Passei o final de semana de carnaval longe de casa, mas não consegui me afastar por completo do futebol. E o que me atraiu mais atenção nesses dias foi a imagem do sueco Zlatan Ibrahimovic sem camisa, com os braços, peitoral e costas todos tatuados, ao marcar o gol que abriu o placar do empate em 2 a 2 entre o Paris Saint Germain – PSG – e o Caen, no sábado (14), pelo campeonato francês. Eram tantas que praticamente não se compreendia o que representava cada uma.
Um dia depois de causar muita discussão sobre como aquilo poderia ter acontecido – no fim do ano, em outra foto, Ibra contava apenas uma tatuagem no corpo – o artilheiro veio a público esclarecer que as figuras em seu corpo eram temporárias e foram feitas em apoio a uma campanha da ONU – Organização das Nações Unidas – contra a fome. Na verdade, Ibra havia tatuado os nomes de 50 pessoas que sofrem com o problema da fome e queria com aquilo chamar a atenção das autoridades mundiais.
Pois bem, nesse ponto aproveito para explanar a ideia excelente da ONU e de Ibrahimovic que estampou as capas de todos os principais sites do mundo. Ao se dispor em ser o porta-voz da campanha, o jogador fez uso de seu prestígio e da importância que o futebol possui do ponto de vista social. O futebol há muito tempo está enraizado profundamente na cultura de muitos países. Dos brasileiros nem se fala. É parte da identidade nacional. O esporte, sobretudo o futebol, é um palco perfeito para ecoar mensagens e causas das mais variadas. É uma maneira eficaz de manifestação.
Com a comemoração – inusitada para os dias de hoje – Ibra foi punido com um cartão amarelo, fato que foi criticado até por seu treinador. Ele está fora do próximo jogo do PSG devido a uma suspensão por ter acumulado três amarelos. E isso vem acontecendo sempre que algum jogador tenta sair do comum e usar o futebol como palanque para algo externo. A FIFA proíbe e coíbe com punições qualquer tipo de manifestação – seja política, religiosa ou mesmo que seja alguma mensagem voltada para boas causas. Não é de interesse da entidade mandatária ter seu nome- ou de algum parceiro – lembrado negativamente. A decisão de proibir as manifestações afeta o lado mais encantador do esporte, o de aglutinar multidões através das emoções do espetáculo.

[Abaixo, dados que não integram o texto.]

(** C10: after one call to [initialize] returns, whatever was missing,
    [initialized] is set; every later [initialize] returns at once, and
    the [/ask] handler (with its re-initialization attempt) leaves the model,
    index, chunks and client as they are, in any later environment. *)
Theorem initialize_once_final (normalize_L2 : Vec -> Vec) (max_search_k : Z) (env : Env)
    (st st' : RAGService) (evs : list Event) (u : unit)
    (Hinit : initialize env st = (evs, st', inr u)) :
  initialized st' = true /\
  (forall env', initialize env' st' = ([], st', inr tt)) /\
  (forall env' query,
     let st'' := snd (fst (app_ask normalize_L2 max_search_k env' query st')) in
     model st'' = model st' /\ index st'' = index st' /\
     chunks st'' = chunks st' /\ client st'' = client st').
Proof.
  pose proof (initialize_sets_flag env st st' evs u Hinit) as Hdone.
  split; [exact Hdone|]. split.
  - intro env'. now apply initialize_done.
  - intros env' query. cbv zeta.
    rewrite (app_ask_keeps_state normalize_L2 max_search_k env' query st' Hdone).
    repeat split.
Qed.

Local Open Scope string_scope.

Lemma initialize_once_final_witness :
  initialize (bare_env "Alpha, CA") new_service
    = ([Print "Loading embedding model: all-MiniLM-L6-v2...";
        Print "Warning: faiss_index.bin not found. RAG will not work.";
        Print "Warning: chunks.pkl not found.";
        Print "Warning: GROQ_API_KEY not found in environment."],
       degraded_service None, inr tt)
  /\ initialized (degraded_service None) = true
  /\ (forall env', initialize env' (degraded_service None)
                   = ([], degraded_service None, inr tt))
  /\ (forall env' query,
       let st'' := snd (fst (app_ask (fun v => v) numpy_search_limit env' query (degraded_service None))) in
       model st'' = model (degraded_service None)
       /\ index st'' = index (degraded_service None)
       /\ chunks st'' = chunks (degraded_service None)
       /\ client st'' = client (degraded_service None)).
Proof.
  split; [reflexivity|].
  apply (initialize_once_final (fun v => v) numpy_search_limit (bare_env "Alpha, CA") new_service
           (degraded_service None)
           [Print "Loading embedding model: all-MiniLM-L6-v2...";
            Print "Warning: faiss_index.bin not found. RAG will not work.";
            Print "Warning: chunks.pkl not found.";
            Print "Warning: GROQ_API_KEY not found in environment."] tt).
  reflexivity.
Defined.

Local Close Scope string_scope.

Local Open Scope string_scope.

(** C7 (as the code does it): [initialize] loads whatever index and chunk
    list it finds without comparing [len(chunks)] with [index.ntotal]; its
    log is the same fixed loading messages for every pair, matching or not. *)
Theorem initialize_loads_pair_unchecked (env : Env) (st : RAGService)
    (m : Model) (ix : Index) (cs : list Chunk)
    (Hfresh : initialized st = false)
    (Hm : env_load_model env (model_name st) = Some m)
    (Hix : env_index_file env (index_path st) = Some ix)
    (Hcs : env_chunks_file env (chunks_path st) = Some cs) :
  exists st',
    initialize env st
    = (app [Print ("Loading embedding model: " ++ model_name st ++ "...");
            Print ("Loading FAISS index from " ++ index_path st ++ "...");
            Print ("Loading chunks from " ++ chunks_path st ++ "...")]
       (match truthy_str (env_groq_key env) with
          | Some _ => []
          | None => [Print "Warning: GROQ_API_KEY not found in environment."]
          end), st', inr tt)
    /\ index st' = Some ix /\ chunks st' = cs /\ initialized st' = true.
Proof.
  unfold initialize. run_monad. rewrite Hfresh. simpl.
  rewrite Hm. simpl. rewrite Hix. simpl. rewrite Hcs. simpl.
  destruct (truthy_str (env_groq_key env)); simpl; eexists; repeat split.
Qed.

Lemma initialize_loads_pair_unchecked_witness :
  exists st',
    initialize mismatched_env new_service
    = (app [Print ("Loading embedding model: " ++ model_name new_service ++ "...");
            Print ("Loading FAISS index from " ++ index_path new_service ++ "...");
            Print ("Loading chunks from " ++ chunks_path new_service ++ "...")]
       (match truthy_str (env_groq_key mismatched_env) with
          | Some _ => []
          | None => [Print "Warning: GROQ_API_KEY not found in environment."]
          end), st', inr tt)
    /\ index st' = Some alpha_index /\ chunks st' = [alpha_chunk; beta_chunk]
    /\ initialized st' = true.
Proof.
  apply (initialize_loads_pair_unchecked mismatched_env new_service toy_model);
    reflexivity.
Defined.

O ex-jogador brasileiro, Sócrates, certa vez afirmou que os jogadores são nada mais do que representantes do povo. Aliás, o próprio Sócrates soube muito bem utilizar os campos como instrumento de mobilização social. No início dos anos 80, quando o Brasil reivindicava o voto direto para presidente, ele comandou a Democracia Corinthiana, movimento no qual decisões importantes como contratações, regras de concentração, direito ao consumo de bebidas alcoólicas em público, liberdade para expressar opiniões políticas e outros, eram decididas através do voto igualitário de seus membros. Do roupeiro ao presidente. O uniforme do Corínthians virou outdoor para a campanha das Diretas. Já na Copa de 1986, o Doutor, como era conhecido, a cada jogo entrava em campo com uma faixa na cabeça. Foi a forma que o jogador encontrou de manifestar suas preocupações. Umas das faixas trazia dizeres de apoio ao México, sede da Copa, que sofria com os efeitos de um terremoto. Nas outras, exibia palavras contra a fome, as guerras, o racismo e o imperialismo.
Mas a FIFA parece querer calar a voz do esporte que mais mexe com o povo. No futebol moderno é cada vez mais raro encontrar um jogador que tenha formação cultural para desempenhar papéis tais como Ibrahimovic e Sócrates fizeram. Muitos nem querem. Preferem viver a sombra das vantagens que o esporte lhes traz. Ainda tenho esperanças que exemplos assim não serão apenas lampejos do futebol lúdico de anos atrás. Mesmo que a FIFA não permita ou não deseje que seus personagens se manifestem, torço para que Ibra continue se punindo no jogo, agraciando o mundo com mensagens importantes para humanidade. Sem dúvida alguma, Zlatan Ibrahimovic também é um representante do povo.